Background: Thoracoabdominal aortic aneurysm repair requires obligatory mesenteric ischemia/reperfusion (I/R), eliciting an inflammatory response resulting in gut dysfunction and remote organ injury. Therapeutic hypothermia has been advocated for organ protection (ie, brain, spinal cord, and kidneys) during extensive aortic operation, and it has also been shown to differentially modulate proinflammatory gene transcription in the central nervous system. In other I/R models, nuclear factor Kappa-B (NF-(kappa)B) and inducible nitric oxide synthase (iNOS) worsen while heme oxygenase-1 (HO-1) protects against injury. We examined the effects of regional intraischemic hypothermia on mesenteric I/R-induced mucosal injury, NF-kappaB activation, and expression of iNOS and HO-1.

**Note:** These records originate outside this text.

(** A well-formed key is read out of a request whether it comes bare or after
    the bearer scheme, in any case and with a space or a tab. *)
Theorem FromHeader_reads (key w : string) (blank : Ascii.ascii) :
  WellFormed key = true → EqualFold w scheme = true → blank = Ascii.ascii_of_nat 32 ∨ blank = Ascii.ascii_of_nat 9 →
  FromHeader key = Some key ∧ FromHeader (w +:+ String blank key) = Some key.
Proof.
  intros Hk Hw Hblank. pose proof (WellFormed_graphic key Hk) as Hg.
  assert (∃ rest, key = Prefix +:+ rest) as [rest Hrest].
  { unfold WellFormed in Hk. destruct (CutPrefix key Prefix) as [rest|] eqn:E; [|done].
    apply CutPrefix_spec in E. eauto. }
  split.
  - unfold FromHeader. rewrite TrimSpace_graphic, bool_decide_eq_false_2 by (done || by subst).
    assert (EqualFold (take_str (String.length scheme) key) scheme = false) as ->;
      [|by rewrite andb_false_r]. by subst key.
  - destruct (EqualFold_scheme w Hw) as (c & s & -> & Hc & Hl).
    assert (TrimSpace (String c s +:+ String blank key) = String c s +:+ String blank key) as Ht.
    { rewrite str_app_cons. subst key. change (Prefix +:+ rest) with
        (String (Ascii.ascii_of_nat 107) (drop_str 1 Prefix +:+ rest)) in *.
      destruct (str_last (Ascii.ascii_of_nat 107) (drop_str 1 Prefix +:+ rest)) as (t & d & Htd).
      eapply (TrimSpace_id _ _ (String c s +:+ String blank t) d); [done| |].
      - rewrite Htd in Hg. apply all_chars_app in Hg as [_ [? _]%Forall_cons]. done.
      - rewrite Htd, !str_app_cons. f_equal. rewrite str_app_assoc, str_app_cons. done. }
    unfold FromHeader. rewrite Ht, bool_decide_eq_false_2 by (by rewrite str_app_cons).
    replace (String.length scheme) with (String.length (String c s)) by done.
    rewrite take_str_app, drop_str_app, Hw.
    assert ((len scheme <=? len (String c s +:+ String blank key)) = true) as ->.
    { rewrite len_app. apply Z.leb_le. pose proof (len_nonneg (String blank key)).
      unfold len in *. rewrite Hl. change (String.length scheme) with 6%nat. lia. }
    cbn [andb]. assert (TrimSpace (String blank key) = key) as Htrim.
    { rewrite <- (TrimSpace_graphic key Hg) at 2. unfold TrimSpace. by destruct Hblank as [-> | ->]. }
    cbv beta iota. rewrite Htrim. by destruct Hblank as [-> | ->].
Qed.

(** *** Witnesses *)

Definition sample_raw : list Z := replicate 32 7.

Definition sample_token : string := Prefix +:+ RandomToken sample_raw.

Lemma Generate_made_witness :
  let _ := {| Sum256 s := s |} in
  WellFormed sample_token = true ∧ ∃ hidden, sample_token = "keera_sk_BwcHBw" +:+ hidden ∧ len hidden = 37.
Proof.
  assert (Forall is_byte sample_raw) as Hb by (apply Forall_replicate; split; done).
  destruct (@Generate_made {| Sum256 s := s |} sample_raw eq_refl Hb) as (Hw & _ & Hh & _).
  split; [exact Hw|exact Hh].
Defined.
(** [CheckModel]: an error, or the model with what it left out filled in. *)
Definition CheckModel (m : Model) (priced : bool) : string + Model :=
  match CheckBackend m with
  | Some err => inl err
  | None =>
      let m := m <| Kind := or_empty (Kind m) KindChat |> in
      if negb (Kind_Valid (Kind m)) then
        inl ("kind " +:+ Quote (Kind m) +:+ " must be chat, completion, embedding, rerank or decision")
      else
        let prov := provider (Provider m) in
        let refused := match prov with
                       | Some p => Provider_Check p (Kind m) (BackendModel m) priced
                       | None => if bool_decide (Provider m = "") then None
                                 else Some ("unknown provider " +:+ Quote (Provider m) +:+
                                   "; Keera Gateway knows: " +:+ ProviderNames)
                       end in
        match refused with
        | Some err => inl err
        | None =>
            let m := m <| Location := ToLower (TrimSpace (Location m)) |> in
            if bool_decide (Location m = "") then
              match prov with
              | Some p => check_rest (m <| Location := P_Location p |>)
              | None => match LocationFromBackends m with
                        | inl err => inl err
                        | inr loc => check_rest (m <| Location := loc |>)
                        end
              end
            else check_rest m
        end
  end.

(** [checkBackend]. *)
Definition checkBackend (m : Entry) : option string :=
  if negb (bool_decide (E_ProductID m = "")) && bool_decide (E_Provider m = "") then
    Some ("product_id fills in a hosted provider's endpoint, " +:+
      "and this entry names no provider; put the id in the backend URL instead")
  else if negb (bool_decide (E_Backends m = [])) && bool_decide (E_BackendModel m = "") &&
          negb (bool_decide (E_Provider m = "")) then
    Some ("backend_model is required - for the " +:+ E_Provider m +:+ " provider it is " +:+
      "the model id, which `keera model catalogue` lists")
  else None.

Methods: Sprague-Dawley rats underwent sham laparotomy or superior mesenteric artery occlusion for 45 minutes with or without topical hypothermia (15 degrees -20 degrees C). Intestinal epithelial permeability to (14)C inulin was assessed at 6 hours of reperfusion. In a separate set of experiments, biopsies of the ileum were obtained at 6 hours of reperfusion for: 1) mucosal histologic injury assessed by a blinded observer; 2) NF-kappaB activation by electrophoretic mobility shift assay; and 3) iNOS and HO-1 protein expression by immunoblot.

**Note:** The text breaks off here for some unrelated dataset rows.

Lemma slots_new ls i : ls !! i = None → slots_held (delete i ls) = slots_held ls.
Proof. intros Hi. by rewrite delete_id. Qed.

(** *** The steps of a caller *)

Lemma Inv_caller s t c st :
  Inv s → (∀ c0 i, callers s !! t = Some c0 → c_at c0 ≠ AtSlot i) →
  caller_ok (tick (set_caller t c st s)) t {| c_key := c_key c; c_gen := c_gen c; c_began := c_began c; c_at := st |} →
  Inv (tick (set_caller t c st s)).
Proof.
  intros HI Hns Hok. apply (frame s _ (Some t) None); fields; try done; try (destruct HI; done); auto.
  - intros t' Ht. rewrite lookup_insert_ne; [done|congruence].
  - intros t' c' [= <-]. rewrite lookup_insert_eq. intros [= <-]. done.
  - intros t' c' i [= <-] Ht Hat. by destruct (Hns c' i Ht).
Qed.

(** What a usable entry answers missed nothing. *)
Lemma usable_current lg now b ck e g t a :
  Z.of_nat (length lg) < two64 → (b <= now)%nat → g = gens b lg mod two64 →
  (∀ e0, e = Some e0 → entry_held lg now b ck e0) → usable e g t = Some a → current lg now b ck a ∧ failure a = false.
Proof.
  intros Hlen Hb -> He Hu. destruct e as [e|]; [|done]. cbn in Hu. case_match eqn:E; [|done]. injection Hu as <-.
  to_prop. destruct (He e eq_refl) as (Hf & n0 & Hg & m & Hm & Hn & Ha & Hev). split; [|done].
  intros _. exists m. split_and!; [done|lia|done|]. intros ev Hin Hbe _ Hst.
  destruct (any_event ev) eqn:Hany; [|by apply Hev].
  assert (Hgens : gens n0 lg = gens b lg) by (apply count_wrap; [done|]; unfold gens in *; congruence).
  destruct (decide (n0 <= b)%nat); [|lia].
  enough (ev_at ev < n0)%nat by lia. eapply (count_same any_event); eauto.
Qed.

Lemma current_returned s t c a st :
  (c_began c < moment s)%nat → c_at c = Returned (Answered a) → WellFormed (c_key c) = true →
  st = log s → current st (moment s) (c_began c) (ck_of c) a → stage_ok s t c.
Proof.
  intros ? Hat Hw -> Hc. unfold stage_ok. rewrite Hat, Hw. intros Hf. destruct (Hc Hf) as (m & ? & ? & ? & Hm).
  exists m. split_and!; auto. intros ev Hev Hb Hs. left. apply Hm; auto. discriminate.
Qed.

Section steps.
Context (opts : Options) (clock : nat → Z).

Lemma Inv_Begin s s' t p : Inv s → step_caller clock s (Begin t p) = Some s' → Inv (tick s').
Proof.
  intros HI. cbn [step_caller]. destruct (callers s !! t) eqn:Ht; [done|].
  pose proof (inv_log _ HI) as Hlog. pose proof (inv_gen _ HI) as Hg.
  destruct (WellFormed p) eqn:Hw; cbn [negb]; intros [= <-]; (apply Inv_caller; [done|by intros ? ? ? ?; congruence|]).
  all: unfold caller_ok; fields; unfold active, stage_ok; fields; rewrite Hw.
  - split_and!; auto.
  - split_and!; auto.
Qed.

Lemma Inv_ReadCache s s' t : Inv s → step_caller clock s (ReadCache t) = Some s' → Inv (tick s').
Proof.
  intros HI. cbn [step_caller]. destruct (callers s !! t) as [c|] eqn:Ht; [|done].
  destruct (c_at c) eqn:Hat; try done. cbn [lookupCache]. intros [= <-].
  destruct (inv_callers _ HI t c Ht) as (Hb & Hg & Ha & _).
  apply Inv_caller; [done|by intros ? ? ? ?; congruence|]. unfold caller_ok, stage_ok, active in *; fields. rewrite Hat in Ha.
  split_and!; auto.
  - intros e0 He. apply entry_earlier with (moment s); [lia|]. apply entry_later with (moment s); [lia|].
    by apply (inv_keys _ HI).
  - exists (moment s). split; [fields; lia|]. apply (inv_drops _ HI).
Qed.

Lemma Inv_CheckCache s s' t :
  Z.of_nat (length (log s)) < two64 → Inv s → step_caller clock s (CheckCache t) = Some s' → Inv (tick s').
Proof.
  intros Hlen HI. cbn [step_caller]. destruct (callers s !! t) as [c|] eqn:Ht; [|done].
  destruct (c_at c) as [|e d| | | |] eqn:Hat; try done.
  destruct (inv_callers _ HI t c Ht) as (Hb & Hg & Ha & Hst).
  unfold stage_ok, active in Ha, Hst. rewrite Hat in Ha, Hst. destruct Hst as (He & Hd). pose proof (Ha eq_refl) as Hw.
  destruct (usable e (c_gen c) (clock (moment s))) as [a|] eqn:Hu; intros [= <-];
    (apply Inv_caller; [done|by intros ? ? ? ?; congruence|]); unfold caller_ok; fields; (split_and!; [lia|done|done|]).
  - eapply current_returned with (st := log s); fields; auto.
    apply current_later with (moment s); [lia|].
    eapply (usable_current (log s) (moment s)); [done| |done|done|done]. lia.
  - unfold stage_ok; fields. eapply seen_later; [|done]. lia.
Qed.

Lemma answered_current s i l a :
  lookup_ok s i l → l_done l = true → l_answer l = Some a → current (log s) (moment s) (l_began l) (l_ck l) a.
Proof.
  intros (_ & _ & _ & Hd & Hph) Hdone Ha. unfold done_ok, phase_ok in *. rewrite Hdone in Hd.
  destruct (l_phase l); try done; destruct Hph as (a0 & Ha0 & Hc); rewrite Ha0 in Ha; by injection Ha as <-.
Qed.

Lemma Inv_Wake s s' t : Inv s → step_caller clock s (Wake t) = Some s' → Inv (tick s').
Proof.
  intros HI. cbn [step_caller]. destruct (callers s !! t) as [c|] eqn:Ht; [|done].
  destruct (c_at c) as [| | | |i|] eqn:Hat; try done. destruct (lookups s !! i) as [l|] eqn:Hi; [|done].
  destruct (l_done l) eqn:Hd; [|done]. destruct (l_answer l) as [a|] eqn:Ha; [|done]. intros [= <-].
  destruct (inv_callers _ HI t c Ht) as (Hb & Hg & Hact & Hst).
  unfold stage_ok, active in Hact, Hst. rewrite Hat in Hact, Hst.
  destruct Hst as (l' & Hi' & Hk & Hq). pose proof (Hact eq_refl) as Hw. assert (l' = l) as -> by congruence.
  pose proof (answered_current s i l a (inv_lookups _ HI i l Hi) Hd Ha) as Hc.
  apply Inv_caller; [done|by intros ? ? ? ?; congruence|]. unfold caller_ok; fields; (split_and!; [lia|done|done|]).
  unfold stage_ok; fields. rewrite Hw. intros Hf. destruct (Hc Hf) as (m & ? & _ & Ham & Hm). rewrite Hk in Ham.
  exists m. split_and!; [lia|exact Ham|]. intros ev Hev _ Hs. destruct (decide (ev_at ev < l_began l)%nat); [left; by apply Hm|].
  right. exists i, l. split_and!; [done|done|lia|done].
Qed.

Lemma Inv_Share s s' t i : Inv s → step_caller clock s (Share t i) = Some s' → Inv (tick s').
Proof.
  intros HI. cbn [step_caller]. destruct (callers s !! t) as [c|] eqn:Ht; [|done].
  destruct (c_at c) as [| |d| | |] eqn:Hat; try done.
  destruct (inv_callers _ HI t c Ht) as (Hb & Hg & Hact & Hst).
  unfold stage_ok, active in Hact, Hst. rewrite Hat in Hact, Hst. pose proof (Hact eq_refl) as Hw.
  destruct (inflight s !! ck_of c) as [j|] eqn:Hj.
  - intros [= <-]. destruct (inv_inflight _ HI _ _ Hj) as (l & Hl & Hk & Hbd).
    destruct (inv_lookups _ HI j l Hl) as (_ & _ & Hlq & _). destruct (Hlq Hbd) as (_ & Hlq').
    apply Inv_caller; [done|by intros ? ? ? ?; congruence|]. unfold caller_ok; fields; (split_and!; [lia|done|done|]).
    unfold stage_ok; fields. exists l. unfold left_after. by rewrite Hlq'.
  - destruct (lookups s !! i) eqn:Hi; [done|]. intros [= <-].
    apply (frame s _ (Some t) (Some i)); fields; try done; auto.
    + intros t' Hne. rewrite lookup_insert_ne; [done|congruence].
    + intros i' Hne. rewrite lookup_insert_ne; [done|congruence].
    + intros ck i' Hne. destruct (decide (ck_of c = ck)) as [<-|Hck]; [|by rewrite lookup_insert_ne].
      rewrite lookup_insert_eq. split; congruence.
    + intros t' c' [= <-]. rewrite lookup_insert_eq. intros [= <-]. unfold caller_ok; fields.
      split_and!; [lia|done|done|]. unfold stage_ok; fields. eexists. rewrite lookup_insert_eq. split; [done|].
      by fields.
    + intros i' l' [= <-]. rewrite lookup_insert_eq. intros [= <-]. unfold lookup_ok, done_ok, phase_ok; fields.
      rewrite !lookup_insert_eq. split_and!; auto; [|by apply seen_later with (moment s)].
      eexists. split; [done|]. by fields.
    + intros i' ck [= <-] Hck. destruct (decide (ck_of c = ck)) as [<-|Hne].
      * eexists. rewrite lookup_insert_eq. split; [done|]. by fields.
      * rewrite lookup_insert_ne in Hck by done. destruct (inv_inflight _ HI _ _ Hck) as (? & ? & _). congruence.
    + intros; congruence.
    + intros t' c' i' [= <-] ?. intros ?; congruence.
    + rewrite slots_insert, slots_new by done. cbn [running l_phase]. rewrite Nat.add_0_r. apply HI.
Qed.

(** The query a caller is to start. *)
Lemma at_slot s t c i :
  Inv s → callers s !! t = Some c → c_at c = AtSlot i →
  ∃ l, lookups s !! i = Some l ∧ lookup_ok s i l ∧ l_phase l = Waiting ∧ l_owner l = t ∧ l_ck l = ck_of c ∧
       inflight s !! ck_of c = Some i ∧ l_left l = None.
Proof.
  intros HI Ht Hat. destruct (inv_callers _ HI t c Ht) as (_ & _ & _ & Hst). unfold stage_ok in Hst.
  rewrite Hat in Hst. destruct Hst as (l & Hi & Hp & Ho & Hk & _). exists l.
  pose proof (inv_lookups _ HI i l Hi) as Hok. destruct Hok as (? & ? & Hq & ? & ?).
  rewrite Hp in Hq. destruct (Hq eq_refl). rewrite Hk in *. split_and!; auto. split_and!; auto.
  intros _. rewrite Hk. auto.
Qed.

Results: Mesenteric I/R significantly increased intestinal permeability to (14)C inulin, histologic injury, activation of NF-kappaB, and iNOS and HO-1 expression when compared with sham control rats. In contrast, rats treated with intraischemic topical hypothermia exhibited intestinal permeability comparable with sham control rats, and reduced histologic injury. In addition, hypothermia prevented the activation of NF-kappaB and iNOS expression, but had no effect on HO-1 expression.
Conclusions: On the basis of these observations, we conclude that therapeutically applied intraischemic hypothermia protects the gut during mesenteric I/R. In addition, hypothermia prevented NF-kappaB activation while differentially modulating expression of the oxidative stress proteins iNOS and HO-1 in response to mesenteric I/R.